Under these agreements, Australia equates social security periods/stays in these countries with periods of Australian residence in order to meet minimum qualification periods for Australian pensions. In other countries, periods of Australian working life are generally counted as social security periods to meet their minimum payment periods. Typically, each country pays a partial pension to a person who has lived in both countries. In 2019, the United States and the French Republic recalled, through diplomatic communication, the agreement that the taxes of the French Confederation of Generalisee Contributions (CSG) and the Contribution to the Repayment of Sociate Debt (CRDS) are not social charges covered by the social security agreement between the two countries. As a result, the IRS will not challenge foreign tax credits for CSG and CRDS payments on the basis that the social security agreement applies to these taxes. Double tax debt may also affect U.S. citizens and residents working for foreign subsidiaries of U.S. companies. This is likely to be the case when a U.S. company has followed the common practice of entering into an agreement with the Treasury, pursuant to Section 3121 (l) of the Internal Income Code, to provide social security to U.S. citizens and residents employed by the subsidiary.

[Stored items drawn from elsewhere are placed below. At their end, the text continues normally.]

(* ===== verification/DeviceFacts.v ===== *)
(** * DeviceFacts: the client's HTTP helpers against the reference device

    General lemmas, for every state of the reference device [Device]
    whose API base and token are the client's ([connected]): what
    [getData], [postData] and [deleteData] of src/firepower.py (272-316)
    return for each path the client uses, and what [deployPolicy]
    (127-154) does when the device deploys.  They are the steps out of
    which [Failover] composes whole calls of [addRoute], [delRoute] and
    [run] on an arbitrary device state. *)

From Stdlib Require Import String Ascii ZArith List Lia.
From stdpp Require Import base strings list pretty.
From S2P Require Import Prelude Transport Device Deploy Resolver Reconciler.
Import ListNotations.
Open Scope string_scope.
Open Scope py_scope.

(** The client object is connected to the device: its token is the one
    the device issued, and the options name the device's API base. *)
Definition connected (opts : Options) (fw : FirePower) (s : device) : Prop :=
  dev_base s = baseurl opts /\ token fw = JStr (dev_token s).

(** The answer body as [getData] and [postData] hand it on. *)
Definition get_body (r : response) : option json :=
  if Z.eqb (status_code r) 200 then Some (resp_text r) else None.

Definition post_body (r : response) : option json :=
  if Z.eqb (status_code r) 200 then Some (resp_text r)
  else if Z.eqb (status_code r) 422 then Some (resp_text r) else None.

(** ** Strings of the API paths *)

Lemma strip_prefix_app p s : strip_prefix p (p ++ s) = Some s.
Proof.
  induction p as [|a p IH]; [reflexivity|].
  rewrite str_app_cons. cbn [strip_prefix]. rewrite Ascii.eqb_refl. exact IH.
Qed.

Lemma fresh_id_inj pre (m n : nat) : pre ++ pretty m = pre ++ pretty n -> m = n.
Proof.
  induction pre as [|a pre IH]; rewrite ?str_app_nil_l, ?str_app_cons; [apply (inj pretty)|].
  intros H. injection H. exact IH.
Qed.

Lemma authorized_bearer s :
  authorized s [("Content-Type", "application/json"); ("Authorization", "Bearer " ++ dev_token s)] = true.
Proof. unfold authorized. cbn. apply String.eqb_refl. Qed.

(** ** The helpers on a connected device *)

Section Connected.
Variables (opts : Options) (fw : FirePower).

Lemma connected_hdrs s :
  connected opts fw s ->
  auth_headers fw = Ok [("Content-Type", "application/json"); ("Authorization", "Bearer " ++ dev_token s)].
Proof. intros [_ Ht]. unfold auth_headers. rewrite Ht. reflexivity. Qed.

Lemma getData_dev s p :
  connected opts fw s -> getData opts fw p s = (Ok (get_body (get_path s p)), s).
Proof.
  intros Hc. unfold getData, bind, lift. rewrite (connected_hdrs s Hc).
  unfold send, ret. cbn [request device_transport]. unfold dev_get.
  destruct Hc as [-> _]. rewrite strip_prefix_app, authorized_bearer.
  unfold get_body. destruct (Z.eqb _ 200); reflexivity.
Qed.

Lemma postData_dev s p body :
  connected opts fw s -> String.eqb p "/fdm/token" = false ->
  postData opts fw p body s =
    (Ok (post_body (fst (post_path s p body))), snd (post_path s p body)).
Proof.
  intros Hc Hp. unfold postData, bind, lift. rewrite (connected_hdrs s Hc).
  unfold send, ret. cbn [request device_transport]. unfold dev_post.
  destruct Hc as [-> _]. rewrite strip_prefix_app, Hp, authorized_bearer. cbn [negb].
  unfold post_body. destruct (post_path s p body) as [r s'].
  destruct (Z.eqb _ 200); [reflexivity|]. destruct (Z.eqb _ 422); reflexivity.
Qed.

Lemma deleteData_dev s vr p :
  connected opts fw s -> global_vr s = Some vr ->
  deleteData opts fw p s =
    (Ok (Z.eqb (status_code (fst (delete_path s vr p))) 204), snd (delete_path s vr p)).
Proof.
  intros Hc Hv. unfold deleteData, bind, lift. rewrite (connected_hdrs s Hc).
  unfold send, ret. cbn [request device_transport]. unfold dev_delete.
  destruct Hc as [-> _]. rewrite strip_prefix_app, Hv, authorized_bearer.
  cbn [negb]. destruct (delete_path s vr p); reflexivity.
Qed.
End Connected.

(** ** The paths the client uses *)

Section Paths.
Variable s : device.

Lemma get_path_object i :
  get_path s ("/object/networks/" ++ i) =
    match find (has_id i) (dev_objects s) with Some o => ok o | None => not_found end.
Proof. reflexivity. Qed.

Lemma get_path_filter n :
  get_path s ("/object/networks?filter=name%3A" ++ n) = ok (items (List.filter (has_name n) (dev_objects s))).
Proof. reflexivity. Qed.

Lemma get_path_interfaces : get_path s "/devices/default/interfaces" = ok (items (dev_ifaces s)).
Proof. reflexivity. Qed.

Lemma get_path_vrs : get_path s vr_url = ok (items (dev_vrs s)).
Proof. reflexivity. Qed.

Lemma get_path_tasks : get_path s deploy_url = ok (items (map task_to_json (dev_tasks s))).
Proof. reflexivity. Qed.

Lemma get_path_routes vr :
  global_vr s = Some vr -> lacks "/" vr = true ->
  get_path s (routes_url vr) = ok (items (dev_routes s)).
Proof.
  intros Hv Hl. unfold routes_url.
  change (get_path s ("/devices/default/routing/virtualrouters/" ++ vr ++ "/staticrouteentries"))
    with (match split_on "/" (vr ++ "/staticrouteentries") with
          | [vr'; "staticrouteentries"] =>
              if bool_decide (global_vr s = Some vr') then ok (items (dev_routes s)) else not_found
          | _ => not_found end).
  unfold split_on. rewrite (split_on_aux_app_sep "/" vr "staticrouteentries" "" Hl).
  rewrite str_app_nil_l. cbn. rewrite bool_decide_eq_true_2 by exact Hv. reflexivity.
Qed.

Lemma post_path_object o : post_path s "/object/networks" (Some o) = post_object s o.
Proof. reflexivity. Qed.

Lemma post_path_deploy : post_path s deploy_url None = post_deploy s.
Proof. reflexivity. Qed.

Lemma post_path_route vr r :
  global_vr s = Some vr -> post_path s (routes_url vr) (Some r) = post_route s r.
Proof.
  intros Hv. unfold post_path. cbn -[String.append].
  change (String.eqb (routes_url vr) deploy_url) with false.
  change (String.eqb (routes_url vr) "/object/networks") with false. cbv iota.
  rewrite Hv. unfold routes_url. rewrite String.eqb_refl. reflexivity.
Qed.
Lemma delete_path_route vr rid :
  dev_locked s = false ->
  delete_path s vr (route_entry_url vr rid) =
    if existsb (has_id rid) (dev_routes s)
    then (mk_response 204 JNull,
          set_routes (List.filter (fun r => negb (has_id rid r)) (dev_routes s)) false s)
    else (not_found, s).
Proof.
  intros Hl. unfold delete_path, route_entry_url. rewrite Hl.
  replace ("/devices/default/routing/virtualrouters/" ++ vr ++ "/staticrouteentries/" ++ rid)
    with (("/devices/default/routing/virtualrouters/" ++ vr ++ "/staticrouteentries/") ++ rid)
    by (rewrite !str_app_assoc; reflexivity).
  rewrite strip_prefix_app. reflexivity.
Qed.

(** A locked configuration refuses every DELETE with 409. *)
Lemma delete_path_locked vr p : dev_locked s = true -> delete_path s vr p = (mk_response 409 JNull, s).
Proof. intros Hl. unfold delete_path. rewrite Hl. reflexivity. Qed.
End Paths.

(** ** A deployment on the device *)

Lemma advance_id t : task_id (advance t) = task_id t.
Proof. unfold advance. destruct (String.eqb _ "QUEUED"); [|destruct (String.eqb _ "DEPLOYING")]; reflexivity. Qed.

Lemma sleep_tasks n s : dev_stall s = false -> dev_tasks (sleep n s) = map advance (dev_tasks s).
Proof. intros Hs. cbn [sleep device_transport]. rewrite Hs. reflexivity. Qed.

Lemma advance_queued i : advance (mk_task i "QUEUED") = mk_task i "DEPLOYING".
Proof. reflexivity. Qed.

Lemma advance_deploying i : advance (mk_task i "DEPLOYING") = mk_task i "DEPLOYED".
Proof. reflexivity. Qed.

(** A task QUEUED before three sleeps is DEPLOYED after them, whatever
    was queued after it. *)
Lemma queued_deployed_after_three i ts x :
  In (mk_task i "QUEUED") ts -> existsb (task_deployed i) (map advance (map advance (map advance (ts ++ x)))) = true.
Proof.
  intros H. apply existsb_exists. exists (mk_task i "DEPLOYED"). split.
  - rewrite !map_map. apply in_map_iff. exists (mk_task i "QUEUED"). split; [reflexivity|apply in_or_app; left; exact H].
  - unfold task_deployed. cbn [task_id task_state]. rewrite String.eqb_refl. reflexivity.
Qed.

(** A stalled device does not move while the client sleeps. *)
Lemma sleep_stalled n s : dev_stall s = true -> sleep n s = s.
Proof. intros Hs. cbn [sleep device_transport]. rewrite Hs. reflexivity. Qed.

Lemma sleep_stall n s : dev_stall (sleep n s) = dev_stall s.
Proof. cbn [sleep device_transport]. destruct (dev_stall s) eqn:E; [exact E|exact E]. Qed.

Lemma sleep_routes n s : dev_routes (sleep n s) = dev_routes s.
Proof. cbn [sleep device_transport]. destruct (dev_stall s); reflexivity. Qed.

Lemma sleep_locked n s : dev_locked (sleep n s) = dev_locked s.
Proof. cbn [sleep device_transport]. destruct (dev_stall s); reflexivity. Qed.

Lemma sleep_objects n s : dev_objects (sleep n s) = dev_objects s.
Proof. cbn [sleep device_transport]. destruct (dev_stall s); reflexivity. Qed.

Lemma sleep_token n s : dev_token (sleep n s) = dev_token s.
Proof. cbn [sleep device_transport]. destruct (dev_stall s); reflexivity. Qed.

Lemma connected_sleep opts fw n s : connected opts fw s -> connected opts fw (sleep n s).
Proof. intros Hc. cbn [sleep device_transport]. destruct (dev_stall s); exact Hc. Qed.

(** No task of the list is the deployment [i]: the scan does not see it. *)
Lemma existsb_deployed_other i ts :
  Forall (fun t => task_id t <> i) ts -> existsb (task_deployed i) ts = false.
Proof.
  induction 1 as [|t ts Ht _ IH]; [reflexivity|]. cbn [existsb]. rewrite IH, orb_false_r.
  unfold task_deployed. destruct (String.eqb_spec (task_id t) i); [contradiction|reflexivity].
Qed.

Lemma Forall_advance (P : string -> Prop) ts :
  Forall (fun t => P (task_id t)) ts -> Forall (fun t => P (task_id t)) (map advance ts).
Proof. intros H. apply Forall_map. eapply Forall_impl; [exact H|]. intros t. rewrite advance_id. auto. Qed.

Section DeployDev.
Variables (opts : Options) (fw : FirePower).

Lemma poll_dev i s :
  connected opts fw s ->
  poll opts fw i s = (Ok (existsb (task_deployed i) (dev_tasks (sleep 8 s))), sleep 8 s).
Proof.
  intros Hc. unfold poll, bind at 1, do_sleep. cbv beta iota.
  unfold bind. rewrite (getData_dev opts fw _ _ (connected_sleep opts fw 8 s Hc)).
  rewrite get_path_tasks. unfold lift. cbn [get_body ok status_code resp_text Z.eqb Pos.eqb].
  cbn [loads rbind items getitem_key dict_get fold_left String.eqb Ascii.eqb Bool.eqb andb py_iter].
  rewrite scan_tasks_existsb. reflexivity.
Qed.

(** The device deploys on the second poll: a [deployPolicy] with fuel
    at least 2 returns [True], after two sleeps, when the new task's id
    is not already on the list. *)
Lemma deployPolicy_dev s fuel :
  connected opts fw s -> dev_stall s = false ->
  Forall (fun t => task_id t <> fresh_id "deploy" s) (dev_tasks s) -> 2 <= fuel ->
  deployPolicy opts fuel fw s = (Ok true, sleep 8 (sleep 8 (snd (post_deploy s)))).
Proof.
  intros Hc Hs Hf Hfuel.
  rewrite (deployPolicy_submitted opts fuel fw s (JObj [("id", JStr (fresh_id "deploy" s))])
             (snd (post_deploy s)) (fresh_id "deploy" s)).
  2:{ rewrite (postData_dev opts fw s _ _ Hc) by reflexivity. reflexivity. }
  2:{ reflexivity. }
  destruct fuel as [|[|fuel]]; [lia|lia|].
  assert (Hc1 : connected opts fw (snd (post_deploy s))) by exact Hc.
  rewrite deploy_loop_S, (poll_dev _ _ Hc1), sleep_tasks by exact Hs.
  cbn [post_deploy snd dev_tasks set_tasks]. rewrite map_app, existsb_app.
  rewrite (existsb_deployed_other _ _ (Forall_advance (fun x => x <> fresh_id "deploy" s) _ Hf)).
  cbn [map existsb]. rewrite advance_queued. unfold task_deployed at 1.
  rewrite String.eqb_refl. cbn [andb orb task_state String.eqb Ascii.eqb Bool.eqb].
  rewrite deploy_loop_S, (poll_dev _ _ (connected_sleep opts fw 8 _ Hc1)), !sleep_tasks
    by (rewrite ?sleep_stall; exact Hs).
  unfold post_deploy. cbn [snd dev_tasks set_tasks]. rewrite !map_app, existsb_app. cbn [map existsb].
  rewrite advance_queued, advance_deploying. unfold task_deployed at 2.
  rewrite String.eqb_refl, orb_true_r. reflexivity.
Qed.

In addition, U.S. citizens and residents who are independent outside the United States are often subject to double social security taxation, as they are covered by the U.S. program, even if they do not have a U.S. business. As a general rule, individuals should only take action on totalization benefits under an agreement when they are willing to apply for a pension, survival or disability. A person wishing to introduce a entitlement to benefits as part of a totalization agreement can do so with any social security agency in the United States or abroad. In addition to the bilateral provisions, there are a number of multilateral agreements, including the European Economic Area (EEA) agreement, which came into force on 1 January 1994. To qualify for benefits under the U.S. Social Security program, a worker must have earned enough work credits, known as insurance quarters, to meet the “insurance status requirements” specified. For example, a worker who turns 62 in 1991 or later generally needs 40 calendar terms to be insured for old age pensions. As part of a totalization agreement, SSA accounts for periods of coverage acquired by the worker under the social security program of a contracting country when a worker has some U.S. insurance coverage but is not sufficient to qualify for benefits.
Similarly, a country that is a party to an agreement with the United States takes into account a worker`s coverage under the U.S. program when it is required for that country`s social security benefits. If the combined credits in the two countries allow the worker to meet the eligibility requirements, a partial benefit may be paid depending on the proportion of the worker`s total career in the paying country. Most U.S. agreements eliminate dual coverage of autonomy by allocating coverage to the worker`s country of residence. For example, under the US-Swedish agreement, an American citizen living in Sweden and living in Sweden is covered only by the Swedish system and is excluded from US coverage. Any foreigner wishing to apply for an exemption from U.S. Social Security and Medicare taxes on the basis of a totalization agreement must obtain an insurance certificate from the social security authority of his country of origin and present such proof of insurance to his employer in the United States, in accordance with procedures 80-56, 84-54 and Ruling 92-9. An alternative procedure is provided in these revenue procedures for a foreigner who is unable to obtain a certificate of coverage from his country of origin.